[RECORDS — start]

(* ===== verification/PairingFlow.v ===== *)
(** * Pairing with a person at the screen: [crates/remote_control/src/pairing_flow.rs]

    [PairingFlow] is the host's side of pairing: it drives the [PairingGate] and adds one question at a time, a
    deadline for the whole conversation, and allowances per hour.  Device ids, names and
    digits are lists of bytes. *)

From stdpp Require Import sets.
From S2P Require Import Prelude Bytes RelayFrame NoiseSession Pairing.
Local Open Scope N_scope.

Definition MAX_PAIRING_REQUESTS_PER_HOUR : N := 3.
Definition MAX_ANSWERED_REQUESTS_PER_DEVICE_PER_HOUR : N := 3.
Definition MAX_ANSWERED_REQUESTS_PER_HOUR : N := 12.
Definition REQUEST_WINDOW : N := from_secs (60 * 60).

(** Subtraction of [N] stops at 0, as [saturating_duration_since] does. *)
Definition saturating_duration_since (later earlier : N) : N := later - earlier.
Definition wait_for (at_ now : N) : N := saturating_duration_since (at_ + REQUEST_WINDOW) now.

Inductive PairingRefusal :=
  | RateLimited (retry_after : N)
  | TooManyAnswered (retry_after : N)
  | RefusedBusy
  | RefusedLockedOut
  | InvalidRequest
  | RefusedNoPendingExchange
  | RefusedCommitmentMismatch
  | RefusedExpired.

(** [impl From<PairingError> for PairingRefusal] *)
Definition refusal_from (error : PairingError) : PairingRefusal :=
  match error with
  | Busy => RefusedBusy
  | LockedOut => RefusedLockedOut
  | Expired => RefusedExpired
  | CommitmentMismatch => RefusedCommitmentMismatch
  | NoPendingExchange => RefusedNoPendingExchange
  | IdenticalKeys | InvalidPublicKey | NoRandomness => InvalidRequest
  end.

Record PendingDecision := mkPendingDecision {
  pd_session_id : N; pd_peer_device_id : list N; pd_peer_name : list N; pd_peer_public_key : list N;
  pd_code : list N; pd_replaces : option (list N); pd_started : N }.

(** [struct Revealed] is its one field, the peer's device id. *)
Definition Revealed : Type := list N.

Inductive Stage :=
  | Idle
  | AwaitingReveal (session_id : N) (peer_device_id : list N) (started : N)
  | AwaitingName (session_id : N) (peer_device_id peer_public_key code : list N) (started : N)
  | Deciding (decision : PendingDecision).

Record PairingHistory := mkPairingHistory {
  ph_gate : PairingGate; ph_requests : list N; ph_answered : list (N * list N) }.
Record PairingFlow := mkPairingFlow { pf_history : PairingHistory; pf_stage : Stage }.

Definition with_gate (history : PairingHistory) (gate : PairingGate) : PairingHistory :=
  mkPairingHistory gate (ph_requests history) (ph_answered history).
Definition history_new : PairingHistory := mkPairingHistory gate_new [] [].
(** [PairingFlow::default] *)
Definition flow_new : PairingFlow := mkPairingFlow history_new Idle.

Definition resume (history : PairingHistory) : PairingFlow :=
  mkPairingFlow (with_gate history (cancel_pending (ph_gate history))) Idle.
Definition into_history (self : PairingFlow) : PairingHistory :=
  with_gate (pf_history self) (cancel_pending (ph_gate (pf_history self))).
Definition flow_is_locked_out (self : PairingFlow) : bool := is_locked_out (ph_gate (pf_history self)).
Definition pending_decision (self : PairingFlow) : option PendingDecision :=
  match pf_stage self with Deciding decision => Some decision | _ => None end.
Definition active_session (self : PairingFlow) : option N :=
  match pf_stage self with
  | Idle => None
  | AwaitingReveal session_id _ _ | AwaitingName session_id _ _ _ _ => Some session_id
  | Deciding decision => Some (pd_session_id decision)
  end.
Definition started (self : PairingFlow) : option N :=
  match pf_stage self with
  | Idle => None
  | AwaitingReveal _ _ started | AwaitingName _ _ _ _ started => Some started
  | Deciding decision => Some (pd_started decision)
  end.

(** The stage is left and the gate's exchange dropped: the common end of [expire], [dismiss] and [session_gone]. *)
Definition abandon (self : PairingFlow) : PairingFlow := resume (pf_history self).

Definition expire (self : PairingFlow) (now : N) : PairingFlow * option N :=
  match started self with
  | None => (self, None)
  | Some started =>
      if now <? started + PAIRING_EXPIRY then (self, None)
      else (abandon self, active_session self)
  end.

(** [while front().is_some_and(..) { pop_front() }] *)
Fixpoint pop_front_while {A} (p : A → bool) (l : list A) : list A :=
  match l with
  | x :: l' => if p x then pop_front_while p l' else l
  | [] => []
  end.
Definition out_of_window (now at_ : N) : bool := REQUEST_WINDOW <=? saturating_duration_since now at_.

(** The longest wait that the answered requests demand, if any. *)
Definition answered_wait (answered : list (N * list N)) (peer_device_id : list N) (now : N) : option N :=
  let retry_after :=
    match answered with
    | (oldest, _) :: _ => if MAX_ANSWERED_REQUESTS_PER_HOUR <=? len answered then Some (wait_for oldest now) else None
    | [] => None
    end in
  let for_device := filter (fun entry : N * list N => entry.2 = peer_device_id) answered in
  match for_device with
  | (oldest, _) :: _ =>
      if MAX_ANSWERED_REQUESTS_PER_DEVICE_PER_HOUR <=? len for_device
      then let wait := wait_for oldest now in
           Some (match retry_after with Some other => N.max other wait | None => wait end)
      else retry_after
  | [] => retry_after
  end.

Definition request (self : PairingFlow) (session_id : N) (peer_device_id local_public_key nonce requester_public_key commitment : list N)
    (now : N) : PairingFlow * result PairingRefusal PairingMessage :=
  let '(self, _) := expire self now in
  let history := pf_history self in
  if is_locked_out (ph_gate history) then (self, Bad RefusedLockedOut)
  else match pf_stage self with
  | Idle =>
      let requests := pop_front_while (out_of_window now) (ph_requests history) in
      if MAX_PAIRING_REQUESTS_PER_HOUR <=? len requests then
        (mkPairingFlow (mkPairingHistory (ph_gate history) requests (ph_answered history)) Idle,
         Bad (RateLimited (match requests with asked :: _ => wait_for asked now | [] => 0 end)))
      else
        let answered := pop_front_while (fun entry => out_of_window now entry.1) (ph_answered history) in
        match answered_wait answered peer_device_id now with
        | Some retry_after =>
            (mkPairingFlow (mkPairingHistory (ph_gate history) requests answered) Idle, Bad (TooManyAnswered retry_after))
        | None =>
            let '(gate, accept) := begin (ph_gate history) local_public_key nonce requester_public_key commitment now in
            match accept with
            | Bad e => (mkPairingFlow (mkPairingHistory gate requests answered) Idle, Bad (refusal_from e))
            | Good accept =>
                (mkPairingFlow (mkPairingHistory gate requests (answered ++ [(now, peer_device_id)]))
                   (AwaitingReveal session_id peer_device_id now), Good accept)
            end
        end
  | _ => (self, Bad RefusedBusy)
  end.

Section flow.
Context (sha256 : list N → list N).

Definition flow_reveal (self : PairingFlow) (session_id : N) (nonce : list N) (now : N) : PairingFlow * result PairingRefusal Revealed :=
  match pf_stage self with
  | AwaitingReveal expected peer_device_id started =>
      if expected =? session_id then
        let '(gate, outcome) := reveal sha256 (ph_gate (pf_history self)) nonce now in
        let history := with_gate (pf_history self) gate in
        match outcome with
        | Bad e => (mkPairingFlow history Idle, Bad (refusal_from e))
        | Good outcome =>
            (mkPairingFlow history (AwaitingName session_id peer_device_id (po_peer_public_key outcome)
                                      (po_short_authentication_string outcome) started), Good peer_device_id)
        end
      else (self, Bad RefusedNoPendingExchange)
  | _ => (self, Bad RefusedNoPendingExchange)
  end.
End flow.

Definition present (self : PairingFlow) (session_id : N) (peer_name : list N) (replaced_name_of : list N → list N → option (list N))
    (now : N) : PairingFlow * bool :=
  let '(self, _) := expire self now in
  match pf_stage self with
  | AwaitingName expected peer_device_id peer_public_key code started =>
      if expected =? session_id then
        let history := pf_history self in
        (mkPairingFlow (mkPairingHistory (ph_gate history) (ph_requests history ++ [now]) (ph_answered history))
           (Deciding (mkPendingDecision session_id peer_device_id peer_name peer_public_key code
                        (replaced_name_of peer_device_id peer_public_key) started)), true)
      else (self, false)
  | _ => (self, false)
  end.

[RECORDS — finish]

=== YOUR GOAL ===
Transcribe the records above exactly, from the opening line down to and including the line with "From stdpp Require Import sets.".

=== EXPECTED OUTPUT ===
(* ===== verification/PairingFlow.v ===== *)
(** * Pairing with a person at the screen: [crates/remote_control/src/pairing_flow.rs]

    [PairingFlow] is the host's side of pairing: it drives the [PairingGate] and adds one question at a time, a
    deadline for the whole conversation, and allowances per hour.  Device ids, names and
    digits are lists of bytes. *)

From stdpp Require Import sets.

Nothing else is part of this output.